> **Work to complete**: Among the lines below, list those containing the string "unfold".

> **Material shown**:
******************************

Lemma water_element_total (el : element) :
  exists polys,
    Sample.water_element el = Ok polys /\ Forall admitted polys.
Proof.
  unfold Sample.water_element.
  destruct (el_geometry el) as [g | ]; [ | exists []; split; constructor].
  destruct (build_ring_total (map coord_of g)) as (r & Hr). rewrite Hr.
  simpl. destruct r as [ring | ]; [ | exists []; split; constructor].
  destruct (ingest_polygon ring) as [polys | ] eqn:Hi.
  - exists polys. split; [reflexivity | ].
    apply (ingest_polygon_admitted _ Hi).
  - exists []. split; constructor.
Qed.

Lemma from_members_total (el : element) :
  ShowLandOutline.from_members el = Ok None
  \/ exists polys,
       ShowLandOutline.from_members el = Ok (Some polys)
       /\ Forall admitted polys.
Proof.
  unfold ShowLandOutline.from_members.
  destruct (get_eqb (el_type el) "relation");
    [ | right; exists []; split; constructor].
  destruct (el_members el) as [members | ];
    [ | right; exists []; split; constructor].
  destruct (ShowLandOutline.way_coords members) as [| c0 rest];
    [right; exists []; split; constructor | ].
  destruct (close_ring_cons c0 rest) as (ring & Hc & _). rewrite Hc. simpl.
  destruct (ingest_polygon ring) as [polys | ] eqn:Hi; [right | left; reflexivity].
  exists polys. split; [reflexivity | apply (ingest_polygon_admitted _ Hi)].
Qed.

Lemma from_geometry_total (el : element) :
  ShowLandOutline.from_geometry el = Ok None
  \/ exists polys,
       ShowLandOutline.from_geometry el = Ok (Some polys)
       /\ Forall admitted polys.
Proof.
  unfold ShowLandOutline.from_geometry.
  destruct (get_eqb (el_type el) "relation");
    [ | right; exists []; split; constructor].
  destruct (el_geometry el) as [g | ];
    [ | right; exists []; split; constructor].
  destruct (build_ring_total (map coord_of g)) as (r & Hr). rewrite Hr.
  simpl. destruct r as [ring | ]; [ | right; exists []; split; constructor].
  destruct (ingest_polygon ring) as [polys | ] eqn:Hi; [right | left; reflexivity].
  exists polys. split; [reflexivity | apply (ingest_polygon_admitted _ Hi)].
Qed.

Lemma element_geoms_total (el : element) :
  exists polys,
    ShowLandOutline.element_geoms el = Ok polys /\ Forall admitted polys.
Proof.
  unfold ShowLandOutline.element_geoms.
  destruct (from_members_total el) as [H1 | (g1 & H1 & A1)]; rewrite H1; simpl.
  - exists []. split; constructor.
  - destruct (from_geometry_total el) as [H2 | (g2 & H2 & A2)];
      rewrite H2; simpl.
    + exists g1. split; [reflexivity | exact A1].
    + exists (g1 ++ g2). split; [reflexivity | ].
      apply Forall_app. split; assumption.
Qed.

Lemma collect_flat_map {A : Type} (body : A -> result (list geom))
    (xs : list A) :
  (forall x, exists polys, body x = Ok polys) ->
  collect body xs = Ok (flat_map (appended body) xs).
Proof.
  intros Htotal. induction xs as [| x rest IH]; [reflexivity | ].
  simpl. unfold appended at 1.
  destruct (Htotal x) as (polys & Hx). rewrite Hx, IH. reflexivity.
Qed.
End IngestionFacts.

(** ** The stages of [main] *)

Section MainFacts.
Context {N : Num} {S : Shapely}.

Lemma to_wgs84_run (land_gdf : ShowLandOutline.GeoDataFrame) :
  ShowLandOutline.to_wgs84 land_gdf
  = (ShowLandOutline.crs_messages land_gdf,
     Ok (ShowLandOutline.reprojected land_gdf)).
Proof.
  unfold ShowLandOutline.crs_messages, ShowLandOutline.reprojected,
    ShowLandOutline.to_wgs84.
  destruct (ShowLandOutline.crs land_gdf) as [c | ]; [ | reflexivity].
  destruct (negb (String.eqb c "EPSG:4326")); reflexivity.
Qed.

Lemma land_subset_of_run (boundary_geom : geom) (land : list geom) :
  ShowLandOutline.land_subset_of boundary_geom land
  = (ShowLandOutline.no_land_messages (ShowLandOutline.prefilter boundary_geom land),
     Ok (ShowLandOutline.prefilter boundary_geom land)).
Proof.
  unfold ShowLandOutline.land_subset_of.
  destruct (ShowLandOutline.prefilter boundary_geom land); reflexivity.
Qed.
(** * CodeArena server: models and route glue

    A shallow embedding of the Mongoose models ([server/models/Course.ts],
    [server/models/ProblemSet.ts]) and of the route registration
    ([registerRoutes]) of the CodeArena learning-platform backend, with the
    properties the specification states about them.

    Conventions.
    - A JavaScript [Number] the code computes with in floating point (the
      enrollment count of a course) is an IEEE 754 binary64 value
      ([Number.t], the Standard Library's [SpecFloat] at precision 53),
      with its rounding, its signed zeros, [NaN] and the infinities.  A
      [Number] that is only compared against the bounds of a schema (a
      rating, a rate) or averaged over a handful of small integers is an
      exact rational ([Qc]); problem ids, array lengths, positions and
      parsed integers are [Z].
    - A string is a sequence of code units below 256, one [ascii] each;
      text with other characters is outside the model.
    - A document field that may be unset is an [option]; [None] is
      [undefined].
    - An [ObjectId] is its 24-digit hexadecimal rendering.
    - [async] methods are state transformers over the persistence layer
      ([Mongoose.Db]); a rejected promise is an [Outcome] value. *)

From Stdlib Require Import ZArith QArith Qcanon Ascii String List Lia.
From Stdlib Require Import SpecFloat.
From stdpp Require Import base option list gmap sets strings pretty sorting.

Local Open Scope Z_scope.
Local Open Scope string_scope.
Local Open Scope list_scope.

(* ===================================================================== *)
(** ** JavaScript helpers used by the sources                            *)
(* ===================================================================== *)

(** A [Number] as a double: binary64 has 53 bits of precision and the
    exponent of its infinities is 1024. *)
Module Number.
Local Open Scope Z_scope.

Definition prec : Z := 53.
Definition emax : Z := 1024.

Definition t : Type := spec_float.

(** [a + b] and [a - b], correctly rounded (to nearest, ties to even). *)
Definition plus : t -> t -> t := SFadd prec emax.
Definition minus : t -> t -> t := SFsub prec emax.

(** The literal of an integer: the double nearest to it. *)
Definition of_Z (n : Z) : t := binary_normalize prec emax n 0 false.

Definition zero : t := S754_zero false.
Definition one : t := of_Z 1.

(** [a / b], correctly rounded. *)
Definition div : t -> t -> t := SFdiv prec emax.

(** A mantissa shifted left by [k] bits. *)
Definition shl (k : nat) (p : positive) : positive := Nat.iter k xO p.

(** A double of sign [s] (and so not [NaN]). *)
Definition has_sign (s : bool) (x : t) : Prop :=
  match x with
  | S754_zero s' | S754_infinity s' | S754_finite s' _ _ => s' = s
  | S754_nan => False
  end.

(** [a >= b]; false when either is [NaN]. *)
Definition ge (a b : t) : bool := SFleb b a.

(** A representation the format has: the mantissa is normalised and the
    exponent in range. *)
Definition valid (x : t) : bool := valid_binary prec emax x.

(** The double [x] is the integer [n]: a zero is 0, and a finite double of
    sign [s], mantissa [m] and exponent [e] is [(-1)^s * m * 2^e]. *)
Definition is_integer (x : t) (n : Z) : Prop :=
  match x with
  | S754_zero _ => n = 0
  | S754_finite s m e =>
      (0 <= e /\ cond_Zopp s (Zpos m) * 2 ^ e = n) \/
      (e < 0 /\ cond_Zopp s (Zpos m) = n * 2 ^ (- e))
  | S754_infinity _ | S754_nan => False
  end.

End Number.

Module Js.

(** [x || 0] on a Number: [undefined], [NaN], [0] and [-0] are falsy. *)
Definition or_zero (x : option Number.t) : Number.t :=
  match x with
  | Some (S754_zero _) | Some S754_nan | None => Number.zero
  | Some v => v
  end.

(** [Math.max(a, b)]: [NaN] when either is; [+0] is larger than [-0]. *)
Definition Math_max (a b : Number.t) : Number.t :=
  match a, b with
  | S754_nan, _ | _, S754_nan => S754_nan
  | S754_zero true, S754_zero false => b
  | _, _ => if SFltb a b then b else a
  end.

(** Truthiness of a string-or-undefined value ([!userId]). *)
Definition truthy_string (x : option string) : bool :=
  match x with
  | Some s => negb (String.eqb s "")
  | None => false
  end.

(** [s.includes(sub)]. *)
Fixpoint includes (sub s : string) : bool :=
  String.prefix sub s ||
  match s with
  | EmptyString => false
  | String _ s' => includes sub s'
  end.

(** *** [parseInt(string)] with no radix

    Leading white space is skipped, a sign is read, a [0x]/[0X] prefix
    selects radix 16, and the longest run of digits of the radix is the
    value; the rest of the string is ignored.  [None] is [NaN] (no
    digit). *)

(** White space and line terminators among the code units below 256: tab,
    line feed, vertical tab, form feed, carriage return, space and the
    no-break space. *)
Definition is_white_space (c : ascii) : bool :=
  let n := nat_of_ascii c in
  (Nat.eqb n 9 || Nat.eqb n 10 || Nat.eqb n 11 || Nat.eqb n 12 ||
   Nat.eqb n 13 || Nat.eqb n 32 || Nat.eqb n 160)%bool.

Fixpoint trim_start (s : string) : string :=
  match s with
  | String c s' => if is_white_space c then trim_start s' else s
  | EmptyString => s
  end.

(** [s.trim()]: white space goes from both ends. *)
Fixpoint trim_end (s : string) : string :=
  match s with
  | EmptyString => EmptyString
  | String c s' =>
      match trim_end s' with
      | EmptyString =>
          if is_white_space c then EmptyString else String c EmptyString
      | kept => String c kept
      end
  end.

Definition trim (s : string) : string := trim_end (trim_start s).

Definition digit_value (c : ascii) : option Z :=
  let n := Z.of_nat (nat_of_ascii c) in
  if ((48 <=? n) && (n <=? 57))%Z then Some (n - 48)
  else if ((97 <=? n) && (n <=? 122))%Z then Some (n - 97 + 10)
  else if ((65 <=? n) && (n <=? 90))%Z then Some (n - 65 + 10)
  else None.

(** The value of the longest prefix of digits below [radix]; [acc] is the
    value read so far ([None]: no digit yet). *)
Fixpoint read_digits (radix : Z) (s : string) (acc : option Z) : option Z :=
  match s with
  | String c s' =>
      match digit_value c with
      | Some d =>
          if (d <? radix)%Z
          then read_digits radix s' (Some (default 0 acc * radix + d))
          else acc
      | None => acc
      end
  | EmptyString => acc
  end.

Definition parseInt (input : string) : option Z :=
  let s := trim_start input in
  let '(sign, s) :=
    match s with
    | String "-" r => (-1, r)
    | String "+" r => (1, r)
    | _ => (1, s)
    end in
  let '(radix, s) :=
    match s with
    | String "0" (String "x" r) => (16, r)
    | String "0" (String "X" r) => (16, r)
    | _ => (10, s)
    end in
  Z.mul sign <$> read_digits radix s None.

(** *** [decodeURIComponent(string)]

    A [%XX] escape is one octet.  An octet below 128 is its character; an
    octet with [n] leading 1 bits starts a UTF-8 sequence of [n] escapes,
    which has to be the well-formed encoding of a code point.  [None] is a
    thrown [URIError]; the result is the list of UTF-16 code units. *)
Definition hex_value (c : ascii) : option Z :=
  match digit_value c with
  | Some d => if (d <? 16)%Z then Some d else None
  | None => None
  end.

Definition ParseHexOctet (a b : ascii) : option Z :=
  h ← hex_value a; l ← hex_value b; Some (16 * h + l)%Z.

******************************

> **Your solution**:
  unfold Sample.water_element.
  unfold ShowLandOutline.from_members.
  unfold ShowLandOutline.from_geometry.
  unfold ShowLandOutline.element_geoms.
  simpl. unfold appended at 1.
  unfold ShowLandOutline.crs_messages, ShowLandOutline.reprojected,
  unfold ShowLandOutline.land_subset_of.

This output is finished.